Не менее занятно и то, что я совершенно не интересовалась тем, почему бабушка Валик «не зажигает» именно по субботам. Как и мы, Валики были еврейской семьей, но до поры я вообще об этом не задумывалась. Точнее говоря, до войны для меня люди делились на «наших» и «заграничных». Фашисты были вообще вне этих категорий. Папа пытался время от времени дать мне понять, что немцы — это Гауф (который «Сказки») и Бетховен (который написал «К Элизе»), но это как-то проскальзывало мимо. Равным образом неясно было, какой смысл имели папины слова о том, что Бизе — еврей. Бизе — это была «Кармен», подобно тому как Чайковский — «Пиковая дама» (Нэлепп пел Хозе и Германна и всегда оставлял нам с мамой контрамарки).
Впервые почувствовать, что значит быть евреем, мне пришлось во дворе. Мой друг Данька (о нем я скажу ниже) носил литовскую фамилию. Но в глазах уральских мальчишек он обладал классической еврейской внешностью: очень смуглый, черноглазый, кудрявый. Может быть, еще важнее было то, что в 1942 году он еще донашивал свою «заграничную» курточку. Так или иначе, его не просто обозвали «жиденком», но всадили ему под лопатку финку. К счастью, он был в довольно толстом зимнем пальто, так что рана оказалась скорее порезом. Следующей известной мне жертвой был мой одноклассник Юзефович — тихий полноватый мальчик, который тоже «получил финку». Я рассказала маме, мама была в ужасе, но что она могла сделать? Ведь мы с ней почти не виделись.
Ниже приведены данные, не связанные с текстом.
Lemma interrupted_expected b e e' :
  endpoint_ok e → e_completed e = false → interrupted conn_join shutdown e b e' →
  endpoint_ok e' ∧ e_completed e' = false ∧
  expected e = (if lost b e then add_failed (expected e') else expected e').
Proof.
  intros Hok Hc. destruct (close_writer_spec e) as (W1 & W2 & W3 & W4 & W5 & W6).
  assert (Hpass : ∀ ids, (∀ id, id ∈ ids → id ∈ active e) →
    let e' := close_pass conn_join (close_writer shutdown e) ids in
    endpoint_ok e' ∧ e_completed e' = false ∧ expected e = expected e').
  { intros ids Hids. destruct (close_pass_spec (close_writer shutdown e) ids (W1 Hok)) as (G1 & G2 & _ & _ & _ & G6 & _).
    { intros id Hid. rewrite W4. apply Hids, (eo_active e Hok) in Hid as (c & H & _). by exists c. }
    simpl in *. split_and!; [done|congruence|congruence]. }
  destruct 1 as [Hw|ids Hids|ids id Hids|e1 He1].
  - destruct Hok as [Ha Hi]. split; [by split|]. split; [done|]. unfold expected, lost. simpl.
    rewrite Hw. change (final_of (writer_begin (cancel_endpoint e))) with (final_of e).
    change (writer_result shutdown (writer_begin (cancel_endpoint e))) with true.
    destruct (writer_result shutdown e); simpl; [done|].
    set (x := sum_reports _). set (z := if root_task e then _ else _). apply report_eq; simpl; lia.
  - destruct (Hpass ids Hids) as (G1 & G2 & G3). by split_and!.
  - destruct (Hpass ids Hids) as (G1 & G2 & G3). destruct (begin_conn_close_expected _ id G1) as (B1 & B2 & B3).
    split_and!; [done|congruence|simpl; congruence].
  - destruct (close_connections_spec _ (W1 Hok)) as (e2 & He2 & H1 & H2 & H3 & H4 & H5 & H6).
    assert (e2 = e1) as -> by congruence. split_and!; [by destruct H1|simpl; congruence|].
    simpl. rewrite <- W2, <- H2. unfold expected.
    change (final_of (merge_completed e1)) with (final_of e1). simpl. rewrite merge_0_l.
    change (writer_result shutdown (merge_completed e1)) with (writer_result shutdown e1).
    set (x := sum_reports _). set (y := if writer_closed e1 || _ then _ else _).
    set (z := if root_task e1 then _ else _). apply report_eq; simpl; lia.
Qed.

Lemma alloc_conn_ok e :
  endpoint_ok e → (next_connection_id e < u64_max)%N →
  let '(id, e1) := alloc_conn e in
  endpoint_ok e1 ∧ conns e !! id = None ∧ id ∉ active e ∧ (id < next_connection_id e1)%N ∧
  conns e1 = <[id := conn_new]> (conns e) ∧ active e1 = active e.
Proof.
  intros [Ha Hi] Hn. unfold alloc_conn. set (id := next_connection_id e).
  assert (Hfresh : conns e !! id = None).
  { destruct (conns e !! id) eqn:Hx; [|done]. exfalso. apply (N.lt_irrefl id). by eapply Hi. }
  assert (Hw : wadd64 id 1 = (id + 1)%N).
  { apply N.mod_small. unfold u64_max, u64_mod, id in *. lia. }
  split_and!; try done; simpl; [|rewrite Ha, Hfresh; naive_solver|rewrite Hw; lia].
  split; simpl.
  - intros j. rewrite Ha. destruct (decide (j = id)) as [->|Hne].
    + rewrite lookup_insert_eq, Hfresh. naive_solver.
    + by rewrite lookup_insert_ne.
  - intros j c. rewrite Hw, lookup_insert_Some. intros [[<- _]|[_ H]]; [lia|].
    apply Hi in H. unfold id. lia.
Qed.

(** What becomes of the connection of a [connect_tcp] whose task is spawned. *)
Lemma register_conn_ok e id c :
  endpoint_ok e → conns e !! id = Some c → endpoint_ok (register_conn e id).
Proof.
  intros [Ha Hi] Hc. unfold register_conn. rewrite Hc. split; simpl.
  - intros j. rewrite elem_of_union, elem_of_singleton, Ha. destruct (decide (j = id)) as [->|Hne].
    + rewrite lookup_insert_eq. naive_solver.
    + rewrite lookup_insert_ne by done. naive_solver.
  - intros j c'. rewrite lookup_insert_Some. intros [[<- _]|[_ H]]; [by eapply Hi|by apply Hi in H].
Qed.

Lemma connect_finish_ok e id ready :
  endpoint_ok e → conns e !! id = Some conn_new → endpoint_ok (connect_finish conn_join e id ready).2.
Proof.
  intros Hok Hc. assert (endpoint_ok (conn_close conn_join e id).2) as Hcl.
  { apply conn_close_spec; [done|by eexists]. }
  unfold connect_finish, connect_register. destruct ready; [|done].
  destruct (e_cancel e || e_completed e); [done|]. by eapply register_conn_ok.
Qed.

(** A connection that nobody was given, once it is closed. *)
Definition conn_closed (id : N) : Conn :=
  mkConn false true (conn_final conn_join id conn_new) true
    (negb (is_complete (conn_final conn_join id conn_new))) false.

Lemma conn_close_new e id : conns e !! id = Some conn_new →
  (conn_close conn_join e id).2 =
  set_conns (<[id := conn_closed id]> (conns e)) (active e) (completed_report e) e.
Proof. intros Hc. unfold conn_close. rewrite Hc. done. Qed.

(** What the owners of an endpoint and of its connections do, what a connect
    does between its awaits, and what the tasks do to the packet writer's
    registry as long as it is open. *)
Inductive ep_step : Endpoint → Endpoint → Prop :=
  | eps_alloc e : (next_connection_id e < u64_max)%N → ep_step e (alloc_conn e).2
  | eps_finish e id ready :
      conns e !! id = Some conn_new → ep_step e (connect_finish conn_join e id ready).2
  | eps_conn_close e id :
      is_Some (conns e !! id) → ep_step e (conn_close conn_join e id).2
  | eps_registry e reg : writer_closing e = false → ep_step e (set_writer false reg e)
  | eps_interrupted b e e' :
      e_completed e = false → interrupted conn_join shutdown e b e' → ep_step e e'
  | eps_close e res e' :
      close_and_wait conn_join root_join shutdown e = Some (res, e') → ep_step e e'.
Я росла в полном смысле слова безнадзорным ребенком. Сейчас никто и не вспомнит, что до войны слово «безнадзорный» было термином, противопоставленным слову «беспризорный». Беспризорниками занималось государство, и к середине 30-х годов их в центре Москвы уже не было. У нас во дворе на Тверской «беспризорник» вообще было ругательством и означало «хулиган». У «безнадзорных» детей был дом и родители, которым некогда было смотреть за своими детьми. Этому определению я и соответствовала. Случалось, что я вообще не видела маму дня по три. Пропустить школу мне бы просто не пришло в голову, но в остальном я делала что хотела. Я быстро научилась цепляться за задок саней, которые были зимой главным транспортным средством, ловко соскакивала, когда возница поворачивался, чтобы огреть безобразников кнутом. Если мне хотелось, я могла отправиться в гости к знакомой девочке, которая жила на другом конце города. Идти туда надо было не меньше часа, а возвращалась я уже в полной тьме, но все это тогда считалось естественным. На всякий случай я оставляла маме записку. Уроки я делала вечером, и они меня не обременяли. Сама по себе школа в моей тогдашней жизни не занимала никакого места, поэтому я о ней почти ничего не помню.